▶ Exercise details: Return each line of the data below that contains the string "length".

▶ Information given:
_ _ _ _ _ _ _

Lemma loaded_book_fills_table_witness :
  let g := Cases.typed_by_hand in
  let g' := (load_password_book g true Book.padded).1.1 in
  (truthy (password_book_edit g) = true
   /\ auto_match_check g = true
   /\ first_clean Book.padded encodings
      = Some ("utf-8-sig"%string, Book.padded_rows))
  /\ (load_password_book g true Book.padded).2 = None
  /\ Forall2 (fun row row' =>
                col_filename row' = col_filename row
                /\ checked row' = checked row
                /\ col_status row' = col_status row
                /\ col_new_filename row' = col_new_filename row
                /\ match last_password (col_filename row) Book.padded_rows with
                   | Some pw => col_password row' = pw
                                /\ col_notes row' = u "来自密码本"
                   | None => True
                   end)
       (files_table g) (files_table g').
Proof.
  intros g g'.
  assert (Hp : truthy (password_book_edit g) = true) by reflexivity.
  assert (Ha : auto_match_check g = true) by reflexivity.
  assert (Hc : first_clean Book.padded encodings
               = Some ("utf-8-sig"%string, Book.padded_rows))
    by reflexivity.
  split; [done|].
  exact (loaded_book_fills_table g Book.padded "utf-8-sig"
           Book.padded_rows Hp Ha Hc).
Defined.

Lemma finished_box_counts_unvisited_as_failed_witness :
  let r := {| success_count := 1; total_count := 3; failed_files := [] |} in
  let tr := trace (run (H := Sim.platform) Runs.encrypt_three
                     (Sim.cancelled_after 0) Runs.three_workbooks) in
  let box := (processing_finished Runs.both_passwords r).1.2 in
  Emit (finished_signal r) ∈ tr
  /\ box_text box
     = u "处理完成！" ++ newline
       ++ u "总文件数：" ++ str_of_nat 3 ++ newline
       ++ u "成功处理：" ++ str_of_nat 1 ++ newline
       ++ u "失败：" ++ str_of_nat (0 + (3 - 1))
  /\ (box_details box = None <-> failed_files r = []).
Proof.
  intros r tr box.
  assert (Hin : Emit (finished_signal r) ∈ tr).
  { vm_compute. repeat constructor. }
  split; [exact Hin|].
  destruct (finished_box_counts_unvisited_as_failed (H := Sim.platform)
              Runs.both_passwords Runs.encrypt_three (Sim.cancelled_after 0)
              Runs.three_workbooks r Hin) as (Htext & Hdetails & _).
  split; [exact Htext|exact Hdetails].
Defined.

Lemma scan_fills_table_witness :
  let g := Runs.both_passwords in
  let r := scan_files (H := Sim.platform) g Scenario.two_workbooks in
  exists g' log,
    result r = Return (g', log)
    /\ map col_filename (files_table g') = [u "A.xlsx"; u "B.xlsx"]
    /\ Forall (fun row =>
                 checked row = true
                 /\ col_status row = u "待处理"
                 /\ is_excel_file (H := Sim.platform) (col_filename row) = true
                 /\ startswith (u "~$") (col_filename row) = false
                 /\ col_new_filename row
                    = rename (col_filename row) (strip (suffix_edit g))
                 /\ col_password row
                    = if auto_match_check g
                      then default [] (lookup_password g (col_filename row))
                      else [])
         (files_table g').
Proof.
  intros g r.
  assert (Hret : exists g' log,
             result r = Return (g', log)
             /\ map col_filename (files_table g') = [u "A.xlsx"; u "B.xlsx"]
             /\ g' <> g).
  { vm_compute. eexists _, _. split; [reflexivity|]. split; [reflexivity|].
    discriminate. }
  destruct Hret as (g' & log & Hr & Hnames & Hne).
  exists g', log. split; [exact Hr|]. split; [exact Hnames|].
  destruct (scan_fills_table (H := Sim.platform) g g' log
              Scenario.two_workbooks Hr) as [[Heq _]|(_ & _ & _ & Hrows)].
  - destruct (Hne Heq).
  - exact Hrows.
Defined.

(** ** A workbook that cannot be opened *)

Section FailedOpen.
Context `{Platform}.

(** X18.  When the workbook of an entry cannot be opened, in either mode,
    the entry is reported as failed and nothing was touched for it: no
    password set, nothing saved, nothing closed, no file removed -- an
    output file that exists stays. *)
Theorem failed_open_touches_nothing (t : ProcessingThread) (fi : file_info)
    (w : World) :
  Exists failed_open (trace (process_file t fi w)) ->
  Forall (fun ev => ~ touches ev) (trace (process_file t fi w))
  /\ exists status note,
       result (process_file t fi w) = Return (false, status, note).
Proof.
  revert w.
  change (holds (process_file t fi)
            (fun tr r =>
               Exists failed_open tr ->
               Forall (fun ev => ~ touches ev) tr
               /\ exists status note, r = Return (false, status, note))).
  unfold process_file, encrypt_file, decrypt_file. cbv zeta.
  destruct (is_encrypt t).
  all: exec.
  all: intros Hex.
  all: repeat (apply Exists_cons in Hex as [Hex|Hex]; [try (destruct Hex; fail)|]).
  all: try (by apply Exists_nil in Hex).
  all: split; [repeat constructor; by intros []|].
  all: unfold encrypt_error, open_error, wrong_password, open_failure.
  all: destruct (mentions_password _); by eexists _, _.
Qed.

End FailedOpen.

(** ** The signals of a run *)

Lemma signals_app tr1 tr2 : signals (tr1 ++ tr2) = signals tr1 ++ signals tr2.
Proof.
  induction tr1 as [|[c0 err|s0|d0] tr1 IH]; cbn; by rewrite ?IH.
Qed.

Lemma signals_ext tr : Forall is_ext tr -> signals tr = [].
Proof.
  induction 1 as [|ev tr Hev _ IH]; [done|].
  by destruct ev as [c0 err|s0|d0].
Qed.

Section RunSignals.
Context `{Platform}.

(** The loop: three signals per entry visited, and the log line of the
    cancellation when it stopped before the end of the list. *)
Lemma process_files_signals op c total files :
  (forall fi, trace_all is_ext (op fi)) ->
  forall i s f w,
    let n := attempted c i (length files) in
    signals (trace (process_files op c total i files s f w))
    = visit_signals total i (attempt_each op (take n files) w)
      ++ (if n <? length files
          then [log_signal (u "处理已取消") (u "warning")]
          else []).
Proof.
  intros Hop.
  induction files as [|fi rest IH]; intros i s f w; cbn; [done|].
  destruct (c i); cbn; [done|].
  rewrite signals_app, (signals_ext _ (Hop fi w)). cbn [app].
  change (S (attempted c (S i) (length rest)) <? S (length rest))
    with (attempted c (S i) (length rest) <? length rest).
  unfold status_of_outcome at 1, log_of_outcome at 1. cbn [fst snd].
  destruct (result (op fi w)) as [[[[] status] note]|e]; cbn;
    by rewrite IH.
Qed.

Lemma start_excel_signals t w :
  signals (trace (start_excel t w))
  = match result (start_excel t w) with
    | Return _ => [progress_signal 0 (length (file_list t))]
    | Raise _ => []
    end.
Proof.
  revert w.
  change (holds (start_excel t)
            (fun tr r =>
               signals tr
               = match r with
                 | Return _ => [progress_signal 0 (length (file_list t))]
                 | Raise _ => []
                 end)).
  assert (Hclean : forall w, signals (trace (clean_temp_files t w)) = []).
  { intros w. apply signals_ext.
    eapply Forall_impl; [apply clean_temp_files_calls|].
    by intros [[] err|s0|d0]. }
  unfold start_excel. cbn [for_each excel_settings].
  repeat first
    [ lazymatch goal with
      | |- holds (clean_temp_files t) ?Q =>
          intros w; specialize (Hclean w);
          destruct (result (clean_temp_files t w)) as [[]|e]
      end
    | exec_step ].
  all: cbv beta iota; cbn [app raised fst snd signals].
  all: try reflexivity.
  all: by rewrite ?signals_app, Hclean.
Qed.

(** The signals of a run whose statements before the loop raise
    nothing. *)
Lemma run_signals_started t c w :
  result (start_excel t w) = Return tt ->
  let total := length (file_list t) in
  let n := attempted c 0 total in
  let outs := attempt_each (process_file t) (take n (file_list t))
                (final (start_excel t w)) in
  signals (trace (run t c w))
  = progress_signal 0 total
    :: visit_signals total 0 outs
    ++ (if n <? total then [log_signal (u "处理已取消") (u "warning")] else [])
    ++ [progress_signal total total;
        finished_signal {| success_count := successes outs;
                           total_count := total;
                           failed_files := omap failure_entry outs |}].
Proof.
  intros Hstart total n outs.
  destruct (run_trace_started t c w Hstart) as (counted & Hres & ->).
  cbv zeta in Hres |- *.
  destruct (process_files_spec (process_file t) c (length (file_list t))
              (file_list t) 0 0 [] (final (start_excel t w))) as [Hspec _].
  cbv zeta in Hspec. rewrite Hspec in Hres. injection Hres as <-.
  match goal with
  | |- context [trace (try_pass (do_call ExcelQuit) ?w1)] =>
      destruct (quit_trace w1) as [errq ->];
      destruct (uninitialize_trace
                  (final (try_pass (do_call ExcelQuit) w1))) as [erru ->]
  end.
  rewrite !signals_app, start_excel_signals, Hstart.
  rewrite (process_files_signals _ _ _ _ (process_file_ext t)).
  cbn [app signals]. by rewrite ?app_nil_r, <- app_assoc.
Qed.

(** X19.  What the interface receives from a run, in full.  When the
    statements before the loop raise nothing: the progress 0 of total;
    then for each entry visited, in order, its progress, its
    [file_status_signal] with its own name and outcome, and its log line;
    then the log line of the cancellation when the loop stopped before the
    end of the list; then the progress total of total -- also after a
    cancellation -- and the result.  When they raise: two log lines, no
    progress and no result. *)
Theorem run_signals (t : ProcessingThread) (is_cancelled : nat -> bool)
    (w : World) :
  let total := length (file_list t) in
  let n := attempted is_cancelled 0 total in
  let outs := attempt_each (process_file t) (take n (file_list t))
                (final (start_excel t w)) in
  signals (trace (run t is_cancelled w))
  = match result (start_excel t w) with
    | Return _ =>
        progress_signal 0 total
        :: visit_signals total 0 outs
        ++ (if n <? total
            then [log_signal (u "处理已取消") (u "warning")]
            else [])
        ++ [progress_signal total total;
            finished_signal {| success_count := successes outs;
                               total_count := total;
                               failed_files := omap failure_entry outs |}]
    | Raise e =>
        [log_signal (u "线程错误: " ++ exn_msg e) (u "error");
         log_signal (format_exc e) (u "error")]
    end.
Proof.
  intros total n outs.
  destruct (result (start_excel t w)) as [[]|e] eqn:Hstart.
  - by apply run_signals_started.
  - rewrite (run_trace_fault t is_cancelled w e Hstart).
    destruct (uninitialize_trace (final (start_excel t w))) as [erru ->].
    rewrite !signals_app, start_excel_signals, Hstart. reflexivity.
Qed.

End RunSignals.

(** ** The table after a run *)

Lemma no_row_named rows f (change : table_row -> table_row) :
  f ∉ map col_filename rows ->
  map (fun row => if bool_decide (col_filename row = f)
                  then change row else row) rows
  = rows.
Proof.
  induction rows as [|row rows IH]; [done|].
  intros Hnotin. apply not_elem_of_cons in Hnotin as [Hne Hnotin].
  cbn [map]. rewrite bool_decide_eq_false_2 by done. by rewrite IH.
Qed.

_ _ _ _ _ _ _

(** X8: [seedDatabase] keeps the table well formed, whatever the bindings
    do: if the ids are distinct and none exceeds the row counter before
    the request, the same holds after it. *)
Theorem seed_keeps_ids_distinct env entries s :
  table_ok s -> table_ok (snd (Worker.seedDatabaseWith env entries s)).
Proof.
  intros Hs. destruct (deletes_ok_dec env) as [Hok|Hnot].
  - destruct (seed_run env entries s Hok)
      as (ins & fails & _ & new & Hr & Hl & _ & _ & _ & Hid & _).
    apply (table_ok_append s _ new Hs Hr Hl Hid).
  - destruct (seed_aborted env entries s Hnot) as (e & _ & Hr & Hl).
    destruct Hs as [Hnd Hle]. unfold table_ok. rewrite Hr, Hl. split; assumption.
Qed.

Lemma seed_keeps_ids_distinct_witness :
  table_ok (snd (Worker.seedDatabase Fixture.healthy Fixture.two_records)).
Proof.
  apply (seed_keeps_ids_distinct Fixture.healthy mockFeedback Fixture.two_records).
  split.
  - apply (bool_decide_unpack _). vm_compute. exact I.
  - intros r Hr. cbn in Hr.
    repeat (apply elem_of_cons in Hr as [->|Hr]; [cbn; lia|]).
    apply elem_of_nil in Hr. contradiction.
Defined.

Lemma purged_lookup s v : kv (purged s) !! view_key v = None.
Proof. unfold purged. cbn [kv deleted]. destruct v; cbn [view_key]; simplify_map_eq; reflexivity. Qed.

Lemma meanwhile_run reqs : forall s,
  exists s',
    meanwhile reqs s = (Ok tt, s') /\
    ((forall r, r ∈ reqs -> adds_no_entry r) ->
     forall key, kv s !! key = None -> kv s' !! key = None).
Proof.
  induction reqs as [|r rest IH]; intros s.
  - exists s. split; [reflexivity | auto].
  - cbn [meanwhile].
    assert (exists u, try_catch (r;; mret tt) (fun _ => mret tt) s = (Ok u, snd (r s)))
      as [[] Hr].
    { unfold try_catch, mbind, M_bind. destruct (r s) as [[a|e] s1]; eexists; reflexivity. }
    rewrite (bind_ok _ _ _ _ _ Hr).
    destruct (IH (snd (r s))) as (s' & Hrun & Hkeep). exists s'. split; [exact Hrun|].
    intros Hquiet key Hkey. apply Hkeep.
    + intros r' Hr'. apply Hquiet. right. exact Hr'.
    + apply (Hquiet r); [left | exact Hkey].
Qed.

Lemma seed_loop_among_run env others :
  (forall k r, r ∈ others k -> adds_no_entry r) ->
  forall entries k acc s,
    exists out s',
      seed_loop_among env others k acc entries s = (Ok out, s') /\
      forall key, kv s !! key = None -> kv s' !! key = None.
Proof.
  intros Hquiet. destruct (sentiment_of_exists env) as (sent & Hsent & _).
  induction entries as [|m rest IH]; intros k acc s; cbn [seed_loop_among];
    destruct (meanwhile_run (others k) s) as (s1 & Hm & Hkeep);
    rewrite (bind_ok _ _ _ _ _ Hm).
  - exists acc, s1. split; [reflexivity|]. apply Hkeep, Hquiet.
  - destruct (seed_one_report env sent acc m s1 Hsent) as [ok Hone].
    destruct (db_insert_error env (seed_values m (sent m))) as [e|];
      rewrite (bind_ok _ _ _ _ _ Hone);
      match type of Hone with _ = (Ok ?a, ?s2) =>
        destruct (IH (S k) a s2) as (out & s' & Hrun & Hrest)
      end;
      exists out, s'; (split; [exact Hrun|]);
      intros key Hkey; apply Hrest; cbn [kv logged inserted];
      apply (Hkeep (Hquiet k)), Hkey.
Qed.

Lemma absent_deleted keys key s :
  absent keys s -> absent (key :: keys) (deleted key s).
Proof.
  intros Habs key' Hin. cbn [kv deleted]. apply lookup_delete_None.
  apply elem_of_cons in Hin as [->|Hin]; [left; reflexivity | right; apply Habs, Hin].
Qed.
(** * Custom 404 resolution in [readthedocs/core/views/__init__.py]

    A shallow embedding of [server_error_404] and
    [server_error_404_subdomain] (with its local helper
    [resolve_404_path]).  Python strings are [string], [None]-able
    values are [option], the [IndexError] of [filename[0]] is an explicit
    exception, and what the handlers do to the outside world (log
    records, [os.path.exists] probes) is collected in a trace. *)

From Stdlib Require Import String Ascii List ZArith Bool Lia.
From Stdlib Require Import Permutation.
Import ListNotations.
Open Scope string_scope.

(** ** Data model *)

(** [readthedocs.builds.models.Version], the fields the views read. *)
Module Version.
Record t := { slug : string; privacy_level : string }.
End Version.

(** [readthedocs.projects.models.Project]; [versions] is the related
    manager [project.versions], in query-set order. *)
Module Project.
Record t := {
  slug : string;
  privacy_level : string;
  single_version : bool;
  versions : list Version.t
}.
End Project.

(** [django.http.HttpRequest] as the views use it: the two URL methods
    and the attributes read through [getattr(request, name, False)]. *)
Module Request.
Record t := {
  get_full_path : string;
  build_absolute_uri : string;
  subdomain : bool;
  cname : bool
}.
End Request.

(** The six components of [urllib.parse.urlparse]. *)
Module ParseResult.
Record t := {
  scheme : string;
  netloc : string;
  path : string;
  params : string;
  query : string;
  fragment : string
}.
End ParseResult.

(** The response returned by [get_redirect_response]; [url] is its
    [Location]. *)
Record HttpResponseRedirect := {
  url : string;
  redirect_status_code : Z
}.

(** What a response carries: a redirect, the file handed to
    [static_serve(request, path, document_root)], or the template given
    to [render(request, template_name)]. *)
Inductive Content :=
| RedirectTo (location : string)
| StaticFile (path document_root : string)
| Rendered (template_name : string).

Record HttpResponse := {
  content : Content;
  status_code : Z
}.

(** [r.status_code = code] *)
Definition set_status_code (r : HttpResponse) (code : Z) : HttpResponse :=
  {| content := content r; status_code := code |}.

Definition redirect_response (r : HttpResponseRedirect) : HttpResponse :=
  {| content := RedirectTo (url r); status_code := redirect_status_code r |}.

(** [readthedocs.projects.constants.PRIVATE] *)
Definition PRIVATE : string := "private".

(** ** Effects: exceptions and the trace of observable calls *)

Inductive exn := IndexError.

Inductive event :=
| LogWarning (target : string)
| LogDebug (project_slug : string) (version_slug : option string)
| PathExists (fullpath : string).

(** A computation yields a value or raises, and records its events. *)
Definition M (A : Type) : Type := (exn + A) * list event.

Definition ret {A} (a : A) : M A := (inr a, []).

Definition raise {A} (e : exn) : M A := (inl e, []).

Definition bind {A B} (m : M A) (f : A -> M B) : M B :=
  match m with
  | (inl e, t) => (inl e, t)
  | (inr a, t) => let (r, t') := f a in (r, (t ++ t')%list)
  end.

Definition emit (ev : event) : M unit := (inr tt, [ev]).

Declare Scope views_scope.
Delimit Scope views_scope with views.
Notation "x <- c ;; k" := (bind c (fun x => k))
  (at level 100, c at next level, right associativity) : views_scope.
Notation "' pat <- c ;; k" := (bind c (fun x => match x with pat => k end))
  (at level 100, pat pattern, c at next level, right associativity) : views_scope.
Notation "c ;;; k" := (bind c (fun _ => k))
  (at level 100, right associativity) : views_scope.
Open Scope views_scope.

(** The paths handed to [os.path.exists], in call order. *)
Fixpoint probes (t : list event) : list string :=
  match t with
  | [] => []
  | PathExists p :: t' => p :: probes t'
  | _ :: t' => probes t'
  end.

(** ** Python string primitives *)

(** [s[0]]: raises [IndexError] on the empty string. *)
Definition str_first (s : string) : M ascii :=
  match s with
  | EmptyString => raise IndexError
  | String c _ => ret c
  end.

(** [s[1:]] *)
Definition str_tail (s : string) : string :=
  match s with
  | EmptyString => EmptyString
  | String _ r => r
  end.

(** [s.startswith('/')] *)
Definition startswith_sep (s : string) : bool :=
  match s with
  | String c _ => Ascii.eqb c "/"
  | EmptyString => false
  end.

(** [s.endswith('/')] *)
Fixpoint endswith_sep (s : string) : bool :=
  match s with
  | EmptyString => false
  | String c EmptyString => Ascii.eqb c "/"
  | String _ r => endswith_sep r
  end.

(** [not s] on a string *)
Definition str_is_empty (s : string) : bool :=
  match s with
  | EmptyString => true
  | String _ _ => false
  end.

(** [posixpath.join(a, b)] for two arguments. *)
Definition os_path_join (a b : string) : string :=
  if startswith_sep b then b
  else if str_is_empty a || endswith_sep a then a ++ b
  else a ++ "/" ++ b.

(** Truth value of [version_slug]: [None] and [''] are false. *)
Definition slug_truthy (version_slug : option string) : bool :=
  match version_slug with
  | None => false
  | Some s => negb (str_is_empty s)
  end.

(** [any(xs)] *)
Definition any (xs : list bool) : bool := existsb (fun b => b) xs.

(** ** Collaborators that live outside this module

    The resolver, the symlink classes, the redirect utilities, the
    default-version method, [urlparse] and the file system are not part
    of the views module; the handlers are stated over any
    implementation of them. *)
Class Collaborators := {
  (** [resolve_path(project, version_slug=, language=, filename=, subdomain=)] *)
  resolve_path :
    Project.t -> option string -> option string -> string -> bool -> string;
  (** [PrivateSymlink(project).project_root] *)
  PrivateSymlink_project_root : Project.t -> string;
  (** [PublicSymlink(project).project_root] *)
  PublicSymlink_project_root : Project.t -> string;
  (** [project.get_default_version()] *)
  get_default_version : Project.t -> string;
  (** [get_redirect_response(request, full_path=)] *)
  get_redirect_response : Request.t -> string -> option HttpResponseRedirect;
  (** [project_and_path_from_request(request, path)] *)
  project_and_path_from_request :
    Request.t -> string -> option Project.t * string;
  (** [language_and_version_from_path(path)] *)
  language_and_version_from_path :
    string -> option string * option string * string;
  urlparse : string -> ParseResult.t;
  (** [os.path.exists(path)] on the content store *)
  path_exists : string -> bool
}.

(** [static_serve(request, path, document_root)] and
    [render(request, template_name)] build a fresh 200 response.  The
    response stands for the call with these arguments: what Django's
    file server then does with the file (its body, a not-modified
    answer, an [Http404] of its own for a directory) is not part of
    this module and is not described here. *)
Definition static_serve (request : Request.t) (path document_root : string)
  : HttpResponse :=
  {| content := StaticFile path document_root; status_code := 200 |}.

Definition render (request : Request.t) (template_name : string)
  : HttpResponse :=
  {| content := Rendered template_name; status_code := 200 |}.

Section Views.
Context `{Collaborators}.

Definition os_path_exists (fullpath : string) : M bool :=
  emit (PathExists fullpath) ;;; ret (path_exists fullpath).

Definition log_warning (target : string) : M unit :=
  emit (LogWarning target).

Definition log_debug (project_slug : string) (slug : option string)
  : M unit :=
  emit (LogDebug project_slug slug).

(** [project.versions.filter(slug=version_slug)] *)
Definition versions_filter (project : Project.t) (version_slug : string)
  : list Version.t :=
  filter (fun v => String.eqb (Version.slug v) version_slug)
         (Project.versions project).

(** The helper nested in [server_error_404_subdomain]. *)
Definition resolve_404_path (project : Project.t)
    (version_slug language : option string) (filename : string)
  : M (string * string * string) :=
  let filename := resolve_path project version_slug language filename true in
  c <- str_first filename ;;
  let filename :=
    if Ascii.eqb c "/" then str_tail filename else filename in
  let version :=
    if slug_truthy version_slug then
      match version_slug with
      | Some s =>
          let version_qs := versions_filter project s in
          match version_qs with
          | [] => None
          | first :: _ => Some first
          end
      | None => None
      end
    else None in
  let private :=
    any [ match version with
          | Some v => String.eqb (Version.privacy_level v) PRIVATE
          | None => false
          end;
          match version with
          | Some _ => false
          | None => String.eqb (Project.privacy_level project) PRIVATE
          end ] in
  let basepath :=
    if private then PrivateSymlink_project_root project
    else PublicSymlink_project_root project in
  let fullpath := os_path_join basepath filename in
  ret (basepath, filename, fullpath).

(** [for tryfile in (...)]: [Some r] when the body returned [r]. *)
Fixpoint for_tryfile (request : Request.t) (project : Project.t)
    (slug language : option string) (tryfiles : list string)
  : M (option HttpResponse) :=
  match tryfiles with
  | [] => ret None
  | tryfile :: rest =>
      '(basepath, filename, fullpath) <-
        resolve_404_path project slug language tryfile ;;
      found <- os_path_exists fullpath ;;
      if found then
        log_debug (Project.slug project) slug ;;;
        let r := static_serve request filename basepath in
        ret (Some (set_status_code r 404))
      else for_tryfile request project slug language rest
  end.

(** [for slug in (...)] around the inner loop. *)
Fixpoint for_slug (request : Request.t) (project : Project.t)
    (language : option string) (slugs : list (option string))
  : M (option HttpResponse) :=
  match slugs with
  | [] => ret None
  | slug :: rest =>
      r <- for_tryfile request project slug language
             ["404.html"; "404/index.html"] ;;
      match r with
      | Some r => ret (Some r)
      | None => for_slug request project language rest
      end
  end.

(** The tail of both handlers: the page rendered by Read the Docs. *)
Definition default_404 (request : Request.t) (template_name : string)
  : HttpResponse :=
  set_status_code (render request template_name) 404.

_ _ _ _ _ _ _

▶ Answer to this task:
    let n := attempted c i (length files) in
      ++ (if n <? length files
  change (S (attempted c (S i) (length rest)) <? S (length rest))
    with (attempted c (S i) (length rest) <? length rest).
    | Return _ => [progress_signal 0 (length (file_list t))]
                 | Return _ => [progress_signal 0 (length (file_list t))]
  let total := length (file_list t) in
  destruct (process_files_spec (process_file t) c (length (file_list t))
  let total := length (file_list t) in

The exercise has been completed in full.